Thursday, June 09, 2011

Something Borrowed
Luke Greenfield

The story: Attorney Rachel (Ginnifer Goodwin) is the wallflower to Darcy’s (Kate Hudson) obnoxious Venus flytrap. Somehow though, they have remained best friends through the years and Darcy even met her husband-to-be Dex (Colin Egglesfield) through Rachel. Then one night, after having had too much to drink, Rachel ends up sleeping with Dex.

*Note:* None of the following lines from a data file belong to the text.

(** * Agent Orchestration Matrix: a shallow embedding

    This development models [agent_orchestration_matrix.py]: the data
    classes, the running performance metrics of [BaseAgent], the concrete
    [VoiceAgent], and the scheduling methods of [AgentOrchestrationMatrix]
    (selection, assignment, the dispatch pass, task execution and the
    deadline sweep).

    Modelling conventions.
    - Python [float] values are modelled by exact rationals ([Q]); equality
      of scores and averages is [Qeq].
    - A [datetime] is the number of microseconds since 0001-01-01T00:00:00
      (an integer), so [datetime.max] is a constant.
    - A Python [dict] is an association list in insertion order, as
      iteration over [dict.values()] follows insertion order.
    - Agents are shared mutable objects.  The registry [agents] is the
      store of those objects; a running coroutine refers to its agent
      through the agent identifier.
    - [asyncio] is cooperative: code between two suspension points runs
      atomically.  [asyncio.create_task] only appends a coroutine to the
      ready list of the event loop; that coroutine starts once the current
      one suspends. *)

From Stdlib Require Import List String ZArith QArith Bool Lia.
From Stdlib Require Import Permutation Sorted Lqa.
Import ListNotations.

Local Open Scope string_scope.
Local Open Scope Z_scope.

(** ** Enumerations *)

Inductive AgentType :=
  VOICE | VISION | TASK | CREATIVE | ANALYTICAL | SOCIAL | SECURITY
| WORKFLOW | CUSTOM.

Inductive AgentState := IDLE | ACTIVE | BUSY | ERROR | MAINTENANCE.

Inductive TaskPriority := LOW | MEDIUM | HIGH | CRITICAL | EMERGENCY.

(** [TaskPriority.value] *)
Definition priority_value (p : TaskPriority) : Z :=
  match p with
  | LOW => 1 | MEDIUM => 2 | HIGH => 3 | CRITICAL => 4 | EMERGENCY => 5
  end.

Definition AgentState_eqb (a b : AgentState) : bool :=
  match a, b with
  | IDLE, IDLE | ACTIVE, ACTIVE | BUSY, BUSY | ERROR, ERROR
  | MAINTENANCE, MAINTENANCE => true
  | _, _ => false
  end.

(** ** Time *)

Definition datetime := Z.

(** [datetime.max] is 9999-12-31T23:59:59.999999; day 3652059 of the
    proleptic calendar ends there. *)
Definition datetime_max : datetime := 3652059 * 86400000000 - 1.

(** One reading of the two clocks the code consults: [time.time()]
    (seconds, a float) and [datetime.now()]. *)
Record Clock := { time_time : Q; datetime_now : datetime }.

(** ** Opaque payloads

    [Any]-typed values are only stored and passed on.  The outputs built by
    [VoiceAgent] are flat dictionaries of strings and numbers. *)

Inductive PyAtom := PyStr (s : string) | PyFloat (q : Q) | PyBool (b : bool).

Definition PyDict := list (string * PyAtom).

(** ** Data classes *)

Record AgentCapability := {
  cap_name : string;
  cap_description : string;
  input_types : list string;
  output_types : list string;
  confidence_score : Q;
  execution_time_estimate : Q;
  resource_requirements : list (string * string)
}.

Record Task := {
  id : string;
  description : string;
  input_data : list (string * string);
  required_capabilities : list string;
  priority : TaskPriority;
  deadline : option datetime;
  context : list (string * string);
  dependencies : list string;
  created_at : datetime;
  user_id : string
}.

Record AgentResponse := {
  resp_agent_id : string;
  resp_task_id : string;
  success : bool;
  output : option PyDict;
  confidence : Q;
  execution_time : Q;
  error_message : option string;
  metadata : list (string * PyAtom);
  timestamp : datetime
}.

(** The [performance_metrics] dictionary of an agent; its key set is fixed
    by [BaseAgent.__init__]. *)
Record PerformanceMetrics := {
  tasks_completed : Z;
  success_rate : Q;
  average_execution_time : Q;
  last_active : datetime
}.

(** Dataclass equality ([==]) on tasks is field-wise. *)
Definition TaskPriority_eq_dec (a b : TaskPriority) : {a = b} + {a <> b}.
Proof. decide equality. Defined.

Definition Task_eq_dec (a b : Task) : {a = b} + {a <> b}.
Proof.
  pose proof string_dec. pose proof Z.eq_dec. pose proof TaskPriority_eq_dec.
  assert (forall x y : string * string, {x = y} + {x <> y})
    by (decide equality).
  assert (forall x y : list (string * string), {x = y} + {x <> y})
    by (apply list_eq_dec; assumption).
  assert (forall x y : list string, {x = y} + {x <> y})
    by (apply list_eq_dec; assumption).
  assert (forall x y : option datetime, {x = y} + {x <> y})
    by (decide equality).
  decide equality.
Defined.

(** ** Dictionaries in insertion order *)

Module Dict.
Section Dict.
Context {V : Type}.

Definition t := list (string * V).

(** [d.get(k)] *)
Fixpoint get (d : t) (k : string) : option V :=
  match d with
  | [] => None
  | (k', v) :: d' => if String.eqb k k' then Some v else get d' k
  end.

(** [k in d] *)
Definition mem (d : t) (k : string) : bool :=
  match get d k with Some _ => true | None => false end.

(** [d[k] = v]: an existing key keeps its position, a new key goes last. *)
Fixpoint set (d : t) (k : string) (v : V) : t :=
  match d with
  | [] => [(k, v)]
  | (k', v') :: d' =>
      if String.eqb k k' then (k', v) :: d' else (k', v') :: set d' k v
  end.

(** [del d[k]]: the binding of [k] goes; a dictionary has at most one. *)
Fixpoint del (d : t) (k : string) : t :=
  match d with
  | [] => []
  | (k', v') :: d' =>
      if String.eqb k k' then del d' k else (k', v') :: del d' k
  end.

(** [d.values()] *)
Definition values (d : t) : list V := map snd d.

(** [d.items()] *)
Definition items (d : t) : list (string * V) := d.
End Dict.
Arguments t : clear implicits.
End Dict.

(** ** Running performance metrics: [BaseAgent.update_performance_metrics] *)

Definition update_performance_metrics
    (now : Clock) (pm : PerformanceMetrics) (response : AgentResponse)
    : PerformanceMetrics :=
  let total_tasks := tasks_completed pm + 1 in
  let current_successes :=
    (success_rate pm * inject_Z (total_tasks - 1))%Q in
  let rate :=
    if success response
    then ((current_successes + 1) / inject_Z total_tasks)%Q
    else (current_successes / inject_Z total_tasks)%Q in
  let current_avg := average_execution_time pm in
  {| tasks_completed := total_tasks;
     success_rate := rate;
     average_execution_time :=
       ((current_avg * inject_Z (total_tasks - 1) + execution_time response)
        / inject_Z total_tasks)%Q;
     last_active := datetime_now now |}.

(** The metrics [BaseAgent.__init__] installs. *)
Definition initial_performance_metrics (now : Clock) : PerformanceMetrics :=
  {| tasks_completed := 0;
     success_rate := 1;
     average_execution_time := 0;
     last_active := datetime_now now |}.

(** ** Exceptions, and a state monad with them

    [exn] stands for the instances of Python's [Exception]; the payload is
    [str(e)].  The [except Exception] clauses of the source handle exactly
    those. *)

Inductive exn := Exception (msg : string).

Definition str (e : exn) : string := match e with Exception msg => msg end.

Inductive outcome (A : Type) := Returns (a : A) | Raises (e : exn).
Arguments Returns {A} a.
Arguments Raises {A} e.

Definition M (S A : Type) : Type := S -> outcome A * S.

Definition ret {S A} (a : A) : M S A := fun s => (Returns a, s).

Definition raise {S A} (e : exn) : M S A := fun s => (Raises e, s).

Definition bind {S A B} (m : M S A) (k : A -> M S B) : M S B :=
  fun s =>
    match m s with
    | (Returns a, s') => k a s'
    | (Raises e, s') => (Raises e, s')
    end.

Definition get {S} : M S S := fun s => (Returns s, s).

Definition modify {S} (f : S -> S) : M S unit := fun s => (Returns tt, f s).

(** [try: body  except Exception as e: handler e] *)
Definition try_except {S A} (body : M S A) (handler : exn -> M S A) : M S A :=
  fun s =>
    match body s with
    | (Returns a, s') => (Returns a, s')
    | (Raises e, s') => handler e s'
    end.

(** [try: body  finally: fin]: [fin] runs on both exits; an exception of
    [fin] replaces the result of [body]. *)
Definition try_finally {S A} (body : M S A) (fin : M S unit) : M S A :=
  fun s =>
    match body s with
    | (r, s') =>
        match fin s' with
        | (Returns _, s'') => (r, s'')
        | (Raises e, s'') => (Raises e, s'')
        end
    end.

Declare Scope monad_scope.
Delimit Scope monad_scope with monad.
Notation "x <- m ;; k" := (bind m (fun x => k))
  (at level 61, m at next level, right associativity) : monad_scope.
Notation "m ;;; k" := (bind m (fun _ => k))
  (at level 61, right associativity) : monad_scope.

(** ** Agents *)

(** The attributes [BaseAgent.__init__] creates. *)
Record BaseAgent := {
  agent_id : string;
  agent_type : AgentType;
  capabilities : list AgentCapability;
  state : AgentState;
  current_task : option Task;
  performance_metrics : PerformanceMetrics;
  load_factor : Q
}.

Definition set_state (st : AgentState) (a : BaseAgent) : BaseAgent :=
  {| agent_id := agent_id a; agent_type := agent_type a;
     capabilities := capabilities a; state := st;
     current_task := current_task a;
     performance_metrics := performance_metrics a;
     load_factor := load_factor a |}.

Definition set_current_task (t : option Task) (a : BaseAgent) : BaseAgent :=
  {| agent_id := agent_id a; agent_type := agent_type a;
     capabilities := capabilities a; state := state a;
     current_task := t;
     performance_metrics := performance_metrics a;
     load_factor := load_factor a |}.
(** C8. For [top_k >= 0]: a list returned by [retrieve] has at most
    [top_k] entries; once both retrievals have returned and the merged
    candidates are reranked, [retrieve] returns the first [top_k] of the
    reranked list, which is the whole list when it has no more than
    [top_k] entries; and when both retrievals return no candidate,
    [retrieve] returns the empty list. *)
Theorem retrieve_top_k :
  forall (get_db : result Session) (db_first : bool) (self : HybridRetriever)
         (query_intent : QueryIntent) (top_k : Z),
    (0 <= top_k)%Z ->
    (forall out,
        retrieve get_db db_first self query_intent top_k = Ok out ->
        (Z.of_nat (List.length out) <= top_k)%Z) /\
    (forall v d reranked,
        _vector_retrieval self query_intent (top_k * 2) = Ok v ->
        _db_retrieval get_db query_intent (top_k * 2) = Ok d ->
        _rerank (_merge_results v d) query_intent = Ok reranked ->
        retrieve get_db db_first self query_intent top_k
        = Ok (firstn (Z.to_nat top_k) reranked) /\
        ((Z.of_nat (List.length reranked) <= top_k)%Z ->
         retrieve get_db db_first self query_intent top_k = Ok reranked)) /\
    (_vector_retrieval self query_intent (top_k * 2) = Ok [] ->
     _db_retrieval get_db query_intent (top_k * 2) = Ok [] ->
     retrieve get_db db_first self query_intent top_k = Ok []).
Proof.
  intros get_db db_first self query_intent top_k Hk. split; [|split].
  - intros out H.
    apply retrieve_ok in H as [v [d [reranked [_ [_ [_ ->]]]]]].
    rewrite prefix_firstn by exact Hk.
    pose proof (firstn_le_length (Z.to_nat top_k) reranked). lia.
  - intros v d reranked Hv Hd Hr.
    rewrite (retrieve_after_gather _ _ _ _ _ v d Hv Hd), Hr. simpl.
    rewrite prefix_firstn by exact Hk. split; [reflexivity|].
    intro Hlen. rewrite firstn_all2; [reflexivity | lia].
  - intros Hv Hd. unfold retrieve. rewrite Hv, Hd. reflexivity.
Qed.

Lemma retrieve_top_k_witness :
  map id top_two = ["p2"; "p1"]%string /\
  (forall out,
      retrieve (Ok two_rows) false (connected two_points)
        (Sample.intent None None) 2 = Ok out ->
      (Z.of_nat (List.length out) <= 2)%Z) /\
  retrieve (Ok two_rows) false (connected two_points)
    (Sample.intent None None) 2 = Ok top_two /\
  (exists reranked,
      List.length reranked = 3%nat /\
      retrieve (Ok two_rows) false (connected two_points)
        (Sample.intent None None) 5 = Ok reranked) /\
  retrieve (Ok no_rows) false (connected no_points)
    (Sample.intent (Some Sample.beijing) None) 2 = Ok [].
Proof.
  split; [reflexivity|].
  destruct (retrieve_top_k (Ok two_rows) false (connected two_points)
              (Sample.intent None None) 2) as [Hlen [Hfirst _]];
    [discriminate|].
  split; [exact Hlen|]. split.
  { destruct (Hfirst
                (returned (_vector_retrieval (connected two_points)
                             (Sample.intent None None) (2 * 2)))
                (returned (_db_retrieval (Ok two_rows)
                             (Sample.intent None None) (2 * 2)))
                (returned (_rerank
                   (_merge_results
                      (returned (_vector_retrieval (connected two_points)
                                   (Sample.intent None None) (2 * 2)))
                      (returned (_db_retrieval (Ok two_rows)
                                   (Sample.intent None None) (2 * 2))))
                   (Sample.intent None None))))
      as [Htwo _]; [reflexivity | reflexivity | reflexivity |].
    exact Htwo. }
  split.
  { destruct (retrieve_top_k (Ok two_rows) false (connected two_points)
                (Sample.intent None None) 5) as [_ [Hall _]];
      [discriminate|].
    destruct (Hall
                (returned (_vector_retrieval (connected two_points)
                             (Sample.intent None None) (5 * 2)))
                (returned (_db_retrieval (Ok two_rows)
                             (Sample.intent None None) (5 * 2)))
                (returned (_rerank
                   (_merge_results
                      (returned (_vector_retrieval (connected two_points)
                                   (Sample.intent None None) (5 * 2)))
                      (returned (_db_retrieval (Ok two_rows)
                                   (Sample.intent None None) (5 * 2))))
                   (Sample.intent None None))))
      as [_ Hwhole]; [reflexivity | reflexivity | reflexivity |].
    eexists. split; [|apply Hwhole; vm_compute; discriminate].
    reflexivity. }
  destruct (retrieve_top_k (Ok no_rows) false (connected no_points)
              (Sample.intent (Some Sample.beijing) None) 2) as [_ [_ Hnone]];
    [discriminate|].
  apply Hnone; reflexivity.
Defined.

(** [retrieve] returns as soon as both retrievals do and the geo step can
    score every merged candidate. *)
Lemma retrieve_total (get_db : result Session) (db_first : bool)
  (self : HybridRetriever) (query_intent : QueryIntent) (top_k : Z)
  (v d : list Candidate) :
  _vector_retrieval self query_intent (top_k * 2) = Ok v ->
  _db_retrieval get_db query_intent (top_k * 2) = Ok d ->
  Forall (fun res => geo_ready query_intent res = true) (_merge_results v d) ->
  exists out, retrieve get_db db_first self query_intent top_k = Ok out.
Proof.
  intros Hv Hd Hready.
  rewrite (retrieve_after_gather _ _ _ _ _ v d Hv Hd).
  destruct (rerank_total _ _ Hready) as [reranked ->].
  simpl. eauto.
Qed.

Lemma search_not_connected (vs : VectorStore) (qv : option (list Q))
  (geo : option GeoFilter) (time : option TimeFilter)
  (category_filter : option string) (lim : Z) :
  client vs = None -> search vs qv geo time category_filter lim = Raise not_connected.
Proof.
  intro H. unfold search. rewrite H. reflexivity.
Qed.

Ginnifer Goodwin is 33 but there is still something of the little-girl-lost look about her.
Best known for her turn as a Mormon wife in the television drama Big Love, she is well cast as Rachel, bringing a degree of vulnerability to a character who is something of a doormat.
It also means that we are firmly in her corner when Rachel slips up and sleeps with her best friend’s fiance.
The deck is further stacked in her favour when we learn, though a series of flashbacks, that there used to be a flickering attraction between Rachel and Dex back in law school.
Goodwin and Colin Egglesfield, from the long-running soap opera All My Children, make for a sweet couple and it is clear who is meant to end up with whom.
It never is a mystery in romantic comedies as to who is right for each other but the pleasure is in watching the characters get there.
The problem here is that the more the movie drags on, the less sympathetic Rachel and Dex become.
Taiwanese soaps are not the only culprits when it comes to characters who dither about without being able to make up their minds and take action.
The only one spouting some sense is Ethan, a long-time friend of Rachel and Darcy.
John Krasinski, from the TV comedy The Office, plays the platonic confidante and also serves up some laughs when he pretends to be gay to escape the attention of an over-zealous female admirer.
After all that set-up and build-up, the inevitable showdown between Rachel and Darcy is simply not very satisfying.
In a sign that her star is not shining quite as brightly after ho-hum romantic comedies such as Fool’s Gold (2008) and Bride Wars (2009), Hudson has been relegated to playing second fiddle here. And an unlikeable one at that.
Ideally, the film, based on the 2005 novel by Emily Giffin, would have explored in a more thoughtful manner the toxic relationship between the two frenemies.
But for that to happen, Darcy would need to be an actual character and not a convenient irritant.